What if we turned that around? What if before true empathy and prayers, we acted? What if we showed hospitality to the stranger first? If I share a meal with my less-desirable neighbors, how much easier would it be to empathize, and to truly love them afterwards?

This morning, I’m thinking about how to show hospitality to strangers, so that I might move to the active side of love. With Memorial Day coming up, I have the chance to show hospitality to strangers. What about you?

Thursday, May 19, 2022

May 18 2022 Day 345 Hebrews 10:1–11:40



Now faith is the assurance of things hoped for, the conviction of things not seen.



For such a literal person, I love the concept of faith. It pushes my comfort of cognitive understanding. How can we have a conviction of things not seen? How can we be sure of things we’ve merely hoped for? I’m deeply grateful that my need for understanding stops short of needing to understand faith. I’m absolutely willing to have faith and hope and assurance and conviction when it comes to God. It doesn’t make sense, given the rest of my countenance. Thanks be to God for that!

Faith and trust in God don’t make sense; it’s illogical. The accompanying reflection is from Brennan Manning, a theologian and Franciscan. He writes, “In order to grow in trust, we must allow God to see us and love us precisely as we are.

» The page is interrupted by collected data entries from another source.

(** X15.  Whatever the ledger, the tag of its first entry cannot be
    deleted: the index 0 is taken for "not found", the answer says the
    tag has no snapshot, and ledger and checkpoint stay. *)
Theorem delete_refuses_first_entry
    (context : CommandContext) (args : string) (w : World)
    (entry : LedgerEntry) (rest : list LedgerEntry) :
  trim args <> "" ->
  read_fails w = None ->
  ledger w = Some (Stringified (JArray (entry :: rest))) ->
  tag entry = trim args ->
  let r := delete context args w in
  r.1 = Resolved
          (message error
             ("Tag not associated with git snapshot, " +:+ trim args))
  /\ same_stores w r.2
  /\ trace r.2 = trace w ++ [ EvReadFileSync chatGitLogFile ].
Proof.
  intros Htag Hr Hl Hentry.
  apply truthy_nonempty in Htag.
  unfold ledger in *.
  expose_world w. subst.
  unfold deleteCommand_action.
  cbv beta iota zeta delta [async bind when_ return_ pure negb].
  rewrite Htag. run_cbv. rewrite Hl.
  unfold findIndex. cbn [findIndex_from]. unfold entry_tag.
  rewrite Hentry, String.eqb_refl. cbn [Z.eqb].
  repeat split; reflexivity.
Qed.

(** X16.  A tag whose first entry lies behind the head of the ledger is
    deleted as meant: that entry alone leaves the ledger, the other
    files stay, the record leaves the store, and the answer tells
    whether there was a record. *)
Theorem delete_removes_later_entry
    (context : CommandContext) (args : string) (w : World)
    (before : list LedgerEntry) (entry : LedgerEntry)
    (after : list LedgerEntry) :
  trim args <> "" ->
  read_fails w = None -> write_fails w = None ->
  ledger w = Some (Stringified (JArray (before ++ entry :: after))) ->
  before <> [] ->
  Forall (fun e => tag e <> trim args) before ->
  tag entry = trim args ->
  let r := delete context args w in
  r.1 = Resolved
          (deleted_answer decodeTagName (trim args)
                          (isSome (checkpoints w !! trim args)))
  /\ ledger r.2 = Some (Stringified (JArray (before ++ after)))
  /\ (forall path, path <> chatGitLogFile ->
        files r.2 !! path = files w !! path)
  /\ checkpoints r.2 = base.delete (trim args) (checkpoints w)
  /\ trace r.2 = trace w ++ delete_calls (trim args) (before ++ after).
Proof.
  intros Htag Hr Hw Hl Hne Hbefore Hentry.
  apply truthy_nonempty in Htag. apply tag_eqb_absent in Hbefore.
  unfold ledger, deleted_answer, delete_calls in *.
  expose_world w. subst.
  unfold deleteCommand_action.
  cbv beta iota zeta delta [async bind when_ return_ pure negb].
  rewrite Htag. run_cbv. rewrite Hl.
  unfold findIndex.
  rewrite (findIndex_from_first _ before entry after 0%Z Hbefore)
    by (unfold entry_tag; rewrite Hentry; apply String.eqb_refl).
  rewrite Z.add_0_l, splice_one.
  assert (Hz : (Z.of_nat (length before) =? 0)%Z = false).
  { apply Z.eqb_neq. destruct before; [congruence | simpl; lia]. }
  rewrite Hz. run_cbv.
  destruct (cps !! trim args) as [c|] eqn:Hcp; run_cbv.
  all: split; [reflexivity|].
  all: split; [apply lookup_insert_eq|].
  all: split; [intros path Hpath; apply lookup_insert_ne; congruence|].
  all: split; [|repeat rewrite <- app_assoc; reflexivity].
  - reflexivity.
  - symmetry. apply delete_id. exact Hcp.
Qed.

(** X17.  With a ledger that cannot be had as an array [delete] stops
    at the ledger: it reports the error, does not call the store, and
    the checkpoint of the tag stays. *)
Theorem delete_with_unusable_ledger
    (context : CommandContext) (args : string) (w : World) :
  trim args <> "" ->
  ledger_unusable w ->
  let r := delete context args w in
  (exists err,
      r.1 = Resolved
              (message error
                 ("Reading or writing to " +:+ chatGitLogFile +:+ " failed, "
                  +:+ err)))
  /\ same_stores w r.2
  /\ trace r.2 = trace w ++ [ EvReadFileSync chatGitLogFile ].
Proof.
  intros Htag Hbad.
  apply truthy_nonempty in Htag.
  unfold ledger_unusable, ledger in *.
  expose_world w.
  unfold deleteCommand_action.
  cbv beta iota zeta delta [async bind when_ return_ pure negb].
  rewrite Htag. run_cbv.
  destruct rfail as [e|]; run_cbv.
  2: destruct (fs !! chatGitLogFile) as [[[l|]|]|] eqn:Hfile; run_cbv.
  2: exfalso; clear - Hbad; intuition congruence.
  all: split; [eexists; reflexivity|].
  all: split; [repeat split; reflexivity | reflexivity].
Qed.

End DeleteMore.

Lemma delete_unknown_tag_removes_last_entry_witness :
  let r := deleteCommand_action plain_tag bare_context "d" three_tags_world in
  r.1 = Resolved
          (message error "Error: No checkpoint found with tag 'd'.")
  /\ ledger r.2
     = Some (Stringified (JArray [mkEntry "c1" "a"; mkEntry "c2" "b"]))
  /\ checkpoints r.2 = base.delete "d" (checkpoints three_tags_world)
  /\ trace r.2 = delete_calls "d" [mkEntry "c1" "a"; mkEntry "c2" "b"].
Proof.
  intros r.
  apply (delete_unknown_tag_removes_last_entry plain_tag bare_context "d"
           three_tags_world
           [mkEntry "c1" "a"; mkEntry "c2" "b"; mkEntry "c3" "c"]).
  - discriminate.
  - reflexivity.
  - reflexivity.
  - reflexivity.
  - repeat (constructor; [discriminate|]). constructor.
Defined.

Lemma delete_refuses_first_entry_witness :
  let r := deleteCommand_action plain_tag bare_context " a " three_tags_world in
  r.1 = Resolved (message error "Tag not associated with git snapshot, a")
  /\ same_stores three_tags_world r.2
  /\ trace r.2 = [ EvReadFileSync chatGitLogFile ].
Proof.
  intros r.
  apply (delete_refuses_first_entry plain_tag bare_context " a "
           three_tags_world (mkEntry "c1" "a")
           [mkEntry "c2" "b"; mkEntry "c3" "c"]).
  - vm_compute. discriminate.
  - reflexivity.
  - reflexivity.
  - reflexivity.
Defined.

Lemma delete_removes_later_entry_witness :
  let r := deleteCommand_action plain_tag bare_context "b" three_tags_world in
  r.1 = Resolved
          (message info "Conversation checkpoint 'b' has been deleted.")
  /\ ledger r.2
     = Some (Stringified (JArray [mkEntry "c1" "a"; mkEntry "c3" "c"]))
  /\ (forall path, path <> chatGitLogFile ->
        files r.2 !! path = files three_tags_world !! path)
  /\ checkpoints r.2 = base.delete "b" (checkpoints three_tags_world)
  /\ trace r.2 = delete_calls "b" [mkEntry "c1" "a"; mkEntry "c3" "c"].
Proof.
  intros r.
  apply (delete_removes_later_entry plain_tag bare_context "b"
           three_tags_world [mkEntry "c1" "a"] (mkEntry "c2" "b")
           [mkEntry "c3" "c"]).
  - discriminate.
  - reflexivity.
  - reflexivity.
  - reflexivity.
  - discriminate.
  - constructor; [discriminate | constructor].
  - reflexivity.
Defined.

Lemma delete_with_unusable_ledger_witness :
  let r := deleteCommand_action plain_tag bare_context "good-tag"
                                lost_ledger_world in
  (exists err,
      r.1 = Resolved
              (message error
                 ("Reading or writing to " +:+ chatGitLogFile +:+ " failed, "
                  +:+ err)))
  /\ same_stores lost_ledger_world r.2
  /\ trace r.2 = [ EvReadFileSync chatGitLogFile ].
Proof.
  intros r.
  apply (delete_with_unusable_ledger plain_tag bare_context "good-tag"
           lost_ledger_world).
  - discriminate.
  - right. left. reflexivity.
Defined.

(** ** A blank tag *)

(** X18.  A tag that is empty once trimmed is refused by [save],
    [resume] and [delete] alike, each with its usage message, and
    without a single call: the world is the one before. *)
Theorem blank_tag_changes_nothing
    (INITIAL_HISTORY_LENGTH : nat) (decodeTagName : string -> string)
    (context : CommandContext) (args : string) (w : World) :
  trim args = "" ->
  saveCommand_action INITIAL_HISTORY_LENGTH decodeTagName context args w
  = (Resolved (message error "Missing tag. Usage: /chat save <tag>"), w)
  /\ resumeCommand_action INITIAL_HISTORY_LENGTH decodeTagName context args w
     = (Resolved (message error "Missing tag. Usage: /chat-git resume <tag>"),
        w)
  /\ deleteCommand_action decodeTagName context args w
     = (Resolved (message error "Missing tag. Usage: /chat-git delete <tag>"),
        w).
Proof.
  intros Hblank.
  unfold saveCommand_action, resumeCommand_action, deleteCommand_action.
  cbv beta iota zeta delta [async bind when_ return_ pure negb].
  rewrite Hblank. repeat split; reflexivity.
Qed.

Lemma blank_tag_changes_nothing_witness :
  let args := String (ascii_of_nat 9) "  " in
  let context := talking_context true short_talk in
  let w := good_tag_world short_talk None dirty_repo in
  saveCommand_action 1 plain_tag context args w
  = (Resolved (message error "Missing tag. Usage: /chat save <tag>"), w)
  /\ resumeCommand_action 1 plain_tag context args w
     = (Resolved (message error "Missing tag. Usage: /chat-git resume <tag>"),
        w)
  /\ deleteCommand_action plain_tag context args w
     = (Resolved (message error "Missing tag. Usage: /chat-git delete <tag>"),
        w).
Proof.
  intros args context w.
  apply (blank_tag_changes_nothing 1 plain_tag context args w).
  reflexivity.
Defined.

(** ** Sorting *)

Section Sorting.

Context {A : Type} (cmp : A -> A -> comparison).
Hypothesis cmp_antisym : forall a b, cmp b a = CompOpp (cmp a b).

Lemma sort_insert_permutation (x : A) (l : list A) :
  Permutation (sort_insert cmp x l) (x :: l).
Proof.
  induction l as [|y l IH]; cbn [sort_insert]; [reflexivity|].
  destruct (cmp x y); try reflexivity.
  all: rewrite IH; apply perm_swap.
Qed.

Lemma array_sort_from_permutation (l acc : list A) :
  Permutation (fold_left (fun acc x => sort_insert cmp x acc) l acc) (acc ++ l).
Proof.
  revert acc. induction l as [|x l IH]; intros acc; cbn [fold_left].
  - rewrite app_nil_r. reflexivity.
  - rewrite IH, sort_insert_permutation. cbn [app].
    apply Permutation_middle.
Qed.

Lemma array_sort_permutation (l : list A) : Permutation (array_sort cmp l) l.
Proof. apply (array_sort_from_permutation l []). Qed.

Lemma sort_insert_in_order (x : A) (l : list A) :
  in_order (not_after cmp) l -> in_order (not_after cmp) (sort_insert cmp x l).
Proof.
  unfold not_after.
  induction l as [|y l IH]; intros Hl; [exact I|].
  cbn [sort_insert].
  assert (Hback : cmp x y <> Lt -> cmp y x <> Gt).
  { intros Hxy. rewrite cmp_antisym. destruct (cmp x y); cbn; congruence. }
  assert (Hrest : in_order (fun a b => cmp a b <> Gt) (sort_insert cmp x l)).
  { apply IH. destruct l; [exact I | apply Hl]. }
  destruct (cmp x y) eqn:Hxy.
  - destruct l as [|z l]; cbn [sort_insert] in *.
    + split; [apply Hback; congruence | exact I].
    + destruct (cmp x z); (split; [|exact Hrest]);
        first [apply Hback; congruence | apply Hl].
  - split; [congruence | exact Hl].
  - destruct l as [|z l]; cbn [sort_insert] in *.
    + split; [apply Hback; congruence | exact I].
    + destruct (cmp x z); (split; [|exact Hrest]);
        first [apply Hback; congruence | apply Hl].
Qed.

The best way to do that is through prayer.” I think this is spot on. I tend to be pretty transparent. God knows and sees and loves me, in all of my brokenness. I don’t try to hide my flaws from anyone, lest of all God. So when I sense God’s love, I’ve never doubted it’s the whole me that’s loved. That does, indeed increase trust and faith in God. I’d recommend it highly to anyone.

Maybe some of this comes form a tradition that week by week, includes a public confession of sin. Thought, word and deed. Things done and left undone. I confess to God. Then, week by week, I hear of God’s love and blessing over me, despite whatever’s come up. Taken seriously, it’s a vulnerable prayer, exposing all of our dark bits to God. And we are assured of God’s love.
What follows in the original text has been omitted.